§ **Records for processing**
Section Pick.
Context {G : Type}.
Variable gremlins : list G.
Variable distribution : list float.
Variable random : float.

  (** The loop [for (i = 0, count = gremlins.length; i < count; i++)] of
      [pickGremlin], with [todo = count - i] iterations left. *)
Fixpoint pick_loop (todo i : nat) (chance : float) : Picked G :=
    match todo with
    | O => NoOp
    | S todo' =>
        let chance' := (chance + weight_at distribution i)%float in
        if (random <=? chance')%float then gremlin_at gremlins i
        else pick_loop todo' (S i) chance'
    end.

  (** [pickGremlin(gremlins, distribution)], the draw
      [config.randomizer.floating({ min: 0, max: 1 })] being [random]. *)
Definition pickGremlin : Picked G :=
    pick_loop (length gremlins) 0 0%float.

  (** The same loop, for the indexes at which it reads [distribution[i]],
      in order. *)
Fixpoint read_loop (todo i : nat) (chance : float) : list nat :=
    match todo with
    | O => []
    | S todo' =>
        let chance' := (chance + weight_at distribution i)%float in
        i :: (if (random <=? chance')%float then []
              else read_loop todo' (S i) chance')
    end.

Definition reads : list nat :=
    read_loop (length gremlins) 0 0%float.

End Pick.

End Distribution.

(** ** The service injector, [src/utils/inject.ts] *)

Module Inject.

Section Injector.
(** [V]: the services; [W]: whatever the accessors of the targets read and
    write. *)
Context {V W : Type}.

(** A function found under a service's name is called with no argument or
    with the service; only the truthiness of what it returns matters. *)
Definition Accessor : Type := option V -> W -> bool * W.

§ **Requirement**
A faithful, complete reproduction of the listing above is requested.

§ **Response to the exercise**
Section Pick.
Context {G : Type}.
Variable gremlins : list G.
Variable distribution : list float.
Variable random : float.

  (** The loop [for (i = 0, count = gremlins.length; i < count; i++)] of
      [pickGremlin], with [todo = count - i] iterations left. *)
Fixpoint pick_loop (todo i : nat) (chance : float) : Picked G :=
    match todo with
    | O => NoOp
    | S todo' =>
        let chance' := (chance + weight_at distribution i)%float in
        if (random <=? chance')%float then gremlin_at gremlins i
        else pick_loop todo' (S i) chance'
    end.

  (** [pickGremlin(gremlins, distribution)], the draw
      [config.randomizer.floating({ min: 0, max: 1 })] being [random]. *)
Definition pickGremlin : Picked G :=
    pick_loop (length gremlins) 0 0%float.

  (** The same loop, for the indexes at which it reads [distribution[i]],
      in order. *)
Fixpoint read_loop (todo i : nat) (chance : float) : list nat :=
    match todo with
    | O => []
    | S todo' =>
        let chance' := (chance + weight_at distribution i)%float in
        i :: (if (random <=? chance')%float then []
              else read_loop todo' (S i) chance')
    end.

Definition reads : list nat :=
    read_loop (length gremlins) 0 0%float.

End Pick.

End Distribution.

(** ** The service injector, [src/utils/inject.ts] *)

Module Inject.

Section Injector.
(** [V]: the services; [W]: whatever the accessors of the targets read and
    write. *)
Context {V W : Type}.

(** A function found under a service's name is called with no argument or
    with the service; only the truthiness of what it returns matters. *)
Definition Accessor : Type := option V -> W -> bool * W.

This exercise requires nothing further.